Stored data:
···
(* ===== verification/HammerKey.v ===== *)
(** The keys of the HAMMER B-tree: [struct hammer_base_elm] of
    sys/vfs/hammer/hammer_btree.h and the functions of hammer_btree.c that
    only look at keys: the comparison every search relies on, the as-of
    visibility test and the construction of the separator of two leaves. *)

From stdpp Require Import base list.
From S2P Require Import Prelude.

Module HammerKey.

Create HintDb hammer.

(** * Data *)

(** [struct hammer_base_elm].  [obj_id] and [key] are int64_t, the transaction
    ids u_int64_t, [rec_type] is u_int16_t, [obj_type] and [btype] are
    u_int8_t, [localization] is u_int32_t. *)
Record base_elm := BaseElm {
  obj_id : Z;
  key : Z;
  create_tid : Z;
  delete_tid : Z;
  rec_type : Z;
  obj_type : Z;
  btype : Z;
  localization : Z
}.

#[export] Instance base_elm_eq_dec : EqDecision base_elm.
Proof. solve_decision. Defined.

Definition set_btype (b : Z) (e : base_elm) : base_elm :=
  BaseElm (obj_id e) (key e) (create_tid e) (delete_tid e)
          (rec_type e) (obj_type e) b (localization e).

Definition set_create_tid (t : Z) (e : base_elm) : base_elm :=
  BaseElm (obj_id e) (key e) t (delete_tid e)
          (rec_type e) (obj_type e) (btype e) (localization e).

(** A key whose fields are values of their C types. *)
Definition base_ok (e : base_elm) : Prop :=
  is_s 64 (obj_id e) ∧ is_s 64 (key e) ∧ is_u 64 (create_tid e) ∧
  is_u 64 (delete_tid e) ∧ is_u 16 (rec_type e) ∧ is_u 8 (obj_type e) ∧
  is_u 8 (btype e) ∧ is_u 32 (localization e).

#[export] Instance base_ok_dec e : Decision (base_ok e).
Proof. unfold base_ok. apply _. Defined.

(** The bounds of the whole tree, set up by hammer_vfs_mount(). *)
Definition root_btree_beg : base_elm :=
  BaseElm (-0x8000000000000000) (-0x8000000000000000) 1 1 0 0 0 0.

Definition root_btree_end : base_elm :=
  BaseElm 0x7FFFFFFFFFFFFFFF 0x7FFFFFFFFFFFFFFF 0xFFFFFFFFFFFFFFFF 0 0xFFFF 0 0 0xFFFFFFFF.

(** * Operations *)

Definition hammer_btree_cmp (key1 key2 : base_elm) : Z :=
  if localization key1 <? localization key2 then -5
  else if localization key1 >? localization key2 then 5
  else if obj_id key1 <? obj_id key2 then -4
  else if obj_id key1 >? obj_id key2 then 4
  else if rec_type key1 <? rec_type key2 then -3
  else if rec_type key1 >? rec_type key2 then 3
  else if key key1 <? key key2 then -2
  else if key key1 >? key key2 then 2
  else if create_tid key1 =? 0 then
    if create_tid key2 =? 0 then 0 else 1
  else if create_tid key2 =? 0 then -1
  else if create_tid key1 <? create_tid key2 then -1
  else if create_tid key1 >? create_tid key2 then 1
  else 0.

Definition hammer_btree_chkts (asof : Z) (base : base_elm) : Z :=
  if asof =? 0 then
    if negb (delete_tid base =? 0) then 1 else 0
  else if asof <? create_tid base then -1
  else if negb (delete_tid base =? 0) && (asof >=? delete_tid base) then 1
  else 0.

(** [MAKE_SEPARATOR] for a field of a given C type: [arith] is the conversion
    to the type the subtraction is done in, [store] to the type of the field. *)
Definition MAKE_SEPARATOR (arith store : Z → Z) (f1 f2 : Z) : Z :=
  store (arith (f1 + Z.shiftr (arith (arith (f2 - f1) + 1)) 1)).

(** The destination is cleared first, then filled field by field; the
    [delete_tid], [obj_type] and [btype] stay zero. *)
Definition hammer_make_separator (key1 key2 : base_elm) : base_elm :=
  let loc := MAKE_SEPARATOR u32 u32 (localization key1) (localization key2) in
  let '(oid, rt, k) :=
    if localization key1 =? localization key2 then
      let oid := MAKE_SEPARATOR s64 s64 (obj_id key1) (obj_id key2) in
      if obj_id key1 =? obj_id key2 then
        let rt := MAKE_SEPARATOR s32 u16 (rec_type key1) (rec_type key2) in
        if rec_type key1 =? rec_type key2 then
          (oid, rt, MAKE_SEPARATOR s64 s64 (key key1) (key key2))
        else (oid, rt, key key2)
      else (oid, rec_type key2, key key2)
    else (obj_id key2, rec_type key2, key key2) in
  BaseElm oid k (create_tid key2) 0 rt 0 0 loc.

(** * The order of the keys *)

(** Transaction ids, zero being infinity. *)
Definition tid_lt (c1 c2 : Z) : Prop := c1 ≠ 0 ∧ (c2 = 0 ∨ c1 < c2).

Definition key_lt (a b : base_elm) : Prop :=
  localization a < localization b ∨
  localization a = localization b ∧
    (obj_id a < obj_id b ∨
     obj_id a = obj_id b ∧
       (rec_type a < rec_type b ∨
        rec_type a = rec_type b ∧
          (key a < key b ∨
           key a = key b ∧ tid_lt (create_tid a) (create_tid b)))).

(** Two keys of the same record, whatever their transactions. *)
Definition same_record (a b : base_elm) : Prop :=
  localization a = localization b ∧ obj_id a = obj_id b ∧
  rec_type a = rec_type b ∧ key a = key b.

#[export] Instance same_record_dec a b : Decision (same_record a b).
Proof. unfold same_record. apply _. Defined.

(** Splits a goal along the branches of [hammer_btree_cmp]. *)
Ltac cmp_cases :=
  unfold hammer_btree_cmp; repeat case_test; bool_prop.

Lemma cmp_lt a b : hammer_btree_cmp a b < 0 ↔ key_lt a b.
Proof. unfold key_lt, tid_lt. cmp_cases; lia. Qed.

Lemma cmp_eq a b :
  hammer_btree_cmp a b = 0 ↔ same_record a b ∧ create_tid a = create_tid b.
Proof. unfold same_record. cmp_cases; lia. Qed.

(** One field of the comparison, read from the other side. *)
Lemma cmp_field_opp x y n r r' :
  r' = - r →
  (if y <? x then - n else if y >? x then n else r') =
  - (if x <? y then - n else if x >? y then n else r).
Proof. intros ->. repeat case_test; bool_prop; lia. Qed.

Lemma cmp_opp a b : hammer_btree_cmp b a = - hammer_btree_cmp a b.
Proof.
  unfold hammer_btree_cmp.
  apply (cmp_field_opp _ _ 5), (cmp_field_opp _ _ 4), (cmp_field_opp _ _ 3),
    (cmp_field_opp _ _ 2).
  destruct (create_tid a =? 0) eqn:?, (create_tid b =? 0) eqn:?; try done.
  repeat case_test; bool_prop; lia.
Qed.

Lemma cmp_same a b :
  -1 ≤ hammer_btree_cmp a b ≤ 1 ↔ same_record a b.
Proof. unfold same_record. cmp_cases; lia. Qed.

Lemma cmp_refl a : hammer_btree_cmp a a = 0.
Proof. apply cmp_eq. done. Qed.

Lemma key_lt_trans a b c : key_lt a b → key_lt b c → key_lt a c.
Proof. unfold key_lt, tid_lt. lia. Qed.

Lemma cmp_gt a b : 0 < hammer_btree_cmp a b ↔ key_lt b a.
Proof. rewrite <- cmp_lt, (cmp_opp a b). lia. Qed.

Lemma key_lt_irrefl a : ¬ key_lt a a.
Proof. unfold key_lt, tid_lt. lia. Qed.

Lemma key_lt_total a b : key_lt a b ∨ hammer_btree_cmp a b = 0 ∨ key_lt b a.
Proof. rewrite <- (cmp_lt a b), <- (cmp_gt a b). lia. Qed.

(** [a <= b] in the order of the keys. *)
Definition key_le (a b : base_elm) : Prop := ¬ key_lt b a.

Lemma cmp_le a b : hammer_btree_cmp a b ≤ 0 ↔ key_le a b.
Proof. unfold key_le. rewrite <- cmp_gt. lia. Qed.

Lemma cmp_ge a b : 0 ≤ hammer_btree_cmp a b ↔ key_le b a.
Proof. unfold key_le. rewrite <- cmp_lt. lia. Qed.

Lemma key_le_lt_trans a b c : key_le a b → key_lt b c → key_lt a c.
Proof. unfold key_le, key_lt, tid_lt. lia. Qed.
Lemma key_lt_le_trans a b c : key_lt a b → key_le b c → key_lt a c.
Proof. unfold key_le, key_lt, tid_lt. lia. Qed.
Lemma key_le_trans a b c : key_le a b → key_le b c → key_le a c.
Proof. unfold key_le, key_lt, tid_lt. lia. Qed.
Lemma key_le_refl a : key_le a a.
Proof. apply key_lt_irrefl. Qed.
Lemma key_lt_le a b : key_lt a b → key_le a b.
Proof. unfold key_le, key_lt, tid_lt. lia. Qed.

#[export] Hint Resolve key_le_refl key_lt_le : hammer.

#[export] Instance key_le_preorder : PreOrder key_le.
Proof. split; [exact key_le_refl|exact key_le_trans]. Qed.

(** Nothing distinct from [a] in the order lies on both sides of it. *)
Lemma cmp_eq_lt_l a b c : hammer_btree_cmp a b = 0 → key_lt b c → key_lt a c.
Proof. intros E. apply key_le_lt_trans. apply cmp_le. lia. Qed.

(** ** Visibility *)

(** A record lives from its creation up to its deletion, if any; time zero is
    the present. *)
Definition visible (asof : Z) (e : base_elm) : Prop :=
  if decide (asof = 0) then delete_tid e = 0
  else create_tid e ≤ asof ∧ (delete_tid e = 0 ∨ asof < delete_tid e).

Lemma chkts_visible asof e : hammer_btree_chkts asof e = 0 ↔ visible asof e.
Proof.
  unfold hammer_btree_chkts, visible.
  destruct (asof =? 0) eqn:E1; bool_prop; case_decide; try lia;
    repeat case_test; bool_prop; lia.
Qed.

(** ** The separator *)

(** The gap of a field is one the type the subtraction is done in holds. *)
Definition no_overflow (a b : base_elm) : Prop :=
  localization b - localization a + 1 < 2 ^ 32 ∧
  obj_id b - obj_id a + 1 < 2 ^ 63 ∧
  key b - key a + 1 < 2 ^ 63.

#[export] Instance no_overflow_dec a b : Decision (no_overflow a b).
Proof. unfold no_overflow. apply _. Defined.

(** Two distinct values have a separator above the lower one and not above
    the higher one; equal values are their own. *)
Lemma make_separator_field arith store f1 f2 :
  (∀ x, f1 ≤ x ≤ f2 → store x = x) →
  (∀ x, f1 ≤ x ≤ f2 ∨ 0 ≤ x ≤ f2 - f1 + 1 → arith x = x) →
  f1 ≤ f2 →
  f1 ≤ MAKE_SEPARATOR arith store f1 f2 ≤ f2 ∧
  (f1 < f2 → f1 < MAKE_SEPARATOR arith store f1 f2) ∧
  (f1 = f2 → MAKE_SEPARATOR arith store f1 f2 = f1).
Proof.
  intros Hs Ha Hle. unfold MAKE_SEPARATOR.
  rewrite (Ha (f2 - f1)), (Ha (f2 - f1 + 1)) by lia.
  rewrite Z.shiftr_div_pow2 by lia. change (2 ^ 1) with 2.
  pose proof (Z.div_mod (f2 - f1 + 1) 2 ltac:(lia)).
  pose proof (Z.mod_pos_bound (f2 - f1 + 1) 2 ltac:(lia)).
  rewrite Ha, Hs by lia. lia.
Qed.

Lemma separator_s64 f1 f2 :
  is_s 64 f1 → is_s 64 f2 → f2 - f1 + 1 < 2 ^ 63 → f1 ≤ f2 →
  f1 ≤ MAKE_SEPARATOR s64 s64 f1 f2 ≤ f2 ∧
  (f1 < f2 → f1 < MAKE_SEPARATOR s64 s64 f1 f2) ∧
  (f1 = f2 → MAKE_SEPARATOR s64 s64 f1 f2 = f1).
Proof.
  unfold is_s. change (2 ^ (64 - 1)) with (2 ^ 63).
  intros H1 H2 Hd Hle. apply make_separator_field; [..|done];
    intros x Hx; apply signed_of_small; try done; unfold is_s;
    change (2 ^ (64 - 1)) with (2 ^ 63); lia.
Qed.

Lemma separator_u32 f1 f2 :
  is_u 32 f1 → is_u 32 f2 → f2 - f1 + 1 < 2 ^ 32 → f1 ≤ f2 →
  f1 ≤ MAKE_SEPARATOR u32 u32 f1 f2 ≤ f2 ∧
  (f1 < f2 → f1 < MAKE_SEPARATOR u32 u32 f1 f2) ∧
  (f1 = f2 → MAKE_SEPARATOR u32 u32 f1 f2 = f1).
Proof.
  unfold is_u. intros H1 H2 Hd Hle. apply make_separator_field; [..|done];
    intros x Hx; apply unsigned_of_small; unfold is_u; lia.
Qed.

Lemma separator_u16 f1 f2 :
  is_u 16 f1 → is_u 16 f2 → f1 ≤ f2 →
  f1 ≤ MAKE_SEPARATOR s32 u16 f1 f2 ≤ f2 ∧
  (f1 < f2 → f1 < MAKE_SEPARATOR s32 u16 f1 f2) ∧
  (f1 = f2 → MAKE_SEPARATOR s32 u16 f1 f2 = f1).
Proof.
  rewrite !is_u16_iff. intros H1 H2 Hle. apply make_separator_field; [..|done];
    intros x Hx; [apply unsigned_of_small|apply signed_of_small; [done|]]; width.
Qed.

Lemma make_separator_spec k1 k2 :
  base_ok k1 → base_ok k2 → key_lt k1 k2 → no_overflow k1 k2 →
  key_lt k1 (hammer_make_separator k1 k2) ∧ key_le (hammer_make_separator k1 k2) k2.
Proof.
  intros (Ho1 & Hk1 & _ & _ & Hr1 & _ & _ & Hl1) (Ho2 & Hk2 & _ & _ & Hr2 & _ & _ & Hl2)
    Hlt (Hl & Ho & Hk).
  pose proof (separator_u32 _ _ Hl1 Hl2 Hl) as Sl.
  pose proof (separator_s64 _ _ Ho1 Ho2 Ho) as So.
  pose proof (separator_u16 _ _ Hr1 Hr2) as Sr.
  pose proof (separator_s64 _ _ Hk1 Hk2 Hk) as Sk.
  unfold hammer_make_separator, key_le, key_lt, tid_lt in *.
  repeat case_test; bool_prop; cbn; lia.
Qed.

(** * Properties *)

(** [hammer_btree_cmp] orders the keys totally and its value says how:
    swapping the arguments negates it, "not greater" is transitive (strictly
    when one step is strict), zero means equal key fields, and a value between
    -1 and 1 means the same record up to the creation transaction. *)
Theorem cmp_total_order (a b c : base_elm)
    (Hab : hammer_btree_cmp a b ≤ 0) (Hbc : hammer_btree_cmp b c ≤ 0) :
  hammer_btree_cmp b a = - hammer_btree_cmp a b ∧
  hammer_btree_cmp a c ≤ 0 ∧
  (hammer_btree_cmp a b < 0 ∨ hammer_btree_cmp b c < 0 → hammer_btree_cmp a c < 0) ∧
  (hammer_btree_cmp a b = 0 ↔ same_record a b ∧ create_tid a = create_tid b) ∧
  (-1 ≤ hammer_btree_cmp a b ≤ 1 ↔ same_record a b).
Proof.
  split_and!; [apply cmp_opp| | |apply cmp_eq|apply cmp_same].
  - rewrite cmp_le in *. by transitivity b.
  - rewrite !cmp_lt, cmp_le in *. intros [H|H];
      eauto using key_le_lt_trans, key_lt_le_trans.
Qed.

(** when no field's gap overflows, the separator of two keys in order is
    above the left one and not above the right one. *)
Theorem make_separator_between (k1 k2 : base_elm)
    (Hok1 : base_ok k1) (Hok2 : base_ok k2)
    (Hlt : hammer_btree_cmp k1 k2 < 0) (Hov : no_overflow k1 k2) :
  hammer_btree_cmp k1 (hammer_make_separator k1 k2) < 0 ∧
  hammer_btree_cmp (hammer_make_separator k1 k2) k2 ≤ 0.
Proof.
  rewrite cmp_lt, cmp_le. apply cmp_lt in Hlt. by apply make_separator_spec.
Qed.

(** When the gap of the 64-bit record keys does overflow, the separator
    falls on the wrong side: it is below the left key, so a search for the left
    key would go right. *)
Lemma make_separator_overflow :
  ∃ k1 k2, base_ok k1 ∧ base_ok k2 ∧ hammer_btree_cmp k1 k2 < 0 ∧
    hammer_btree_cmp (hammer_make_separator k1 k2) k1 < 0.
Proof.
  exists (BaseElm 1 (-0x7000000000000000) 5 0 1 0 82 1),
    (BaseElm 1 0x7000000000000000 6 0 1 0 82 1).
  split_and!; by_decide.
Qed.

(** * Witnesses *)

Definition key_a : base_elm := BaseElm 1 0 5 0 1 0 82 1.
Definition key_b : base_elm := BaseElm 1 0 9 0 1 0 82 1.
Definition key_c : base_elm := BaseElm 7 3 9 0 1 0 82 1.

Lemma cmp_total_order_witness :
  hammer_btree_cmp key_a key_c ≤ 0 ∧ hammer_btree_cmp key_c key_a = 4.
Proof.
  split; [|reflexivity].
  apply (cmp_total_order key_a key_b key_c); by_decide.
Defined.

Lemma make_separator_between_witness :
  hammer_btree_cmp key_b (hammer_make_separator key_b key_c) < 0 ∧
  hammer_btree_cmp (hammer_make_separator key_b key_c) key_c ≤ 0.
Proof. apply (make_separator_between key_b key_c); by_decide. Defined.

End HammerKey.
···
WHAT TO PRODUCE:
Each line from the beginning of the entries to the line with "u_int8_t, [localization] is u_int32_t. *)" must be repeated exactly, with both end lines kept and no other lines given.

OUTPUT OF THE EXERCISE:
(* ===== verification/HammerKey.v ===== *)
(** The keys of the HAMMER B-tree: [struct hammer_base_elm] of
    sys/vfs/hammer/hammer_btree.h and the functions of hammer_btree.c that
    only look at keys: the comparison every search relies on, the as-of
    visibility test and the construction of the separator of two leaves. *)

From stdpp Require Import base list.
From S2P Require Import Prelude.

Module HammerKey.

Create HintDb hammer.

(** * Data *)

(** [struct hammer_base_elm].  [obj_id] and [key] are int64_t, the transaction
    ids u_int64_t, [rec_type] is u_int16_t, [obj_type] and [btype] are
    u_int8_t, [localization] is u_int32_t. *)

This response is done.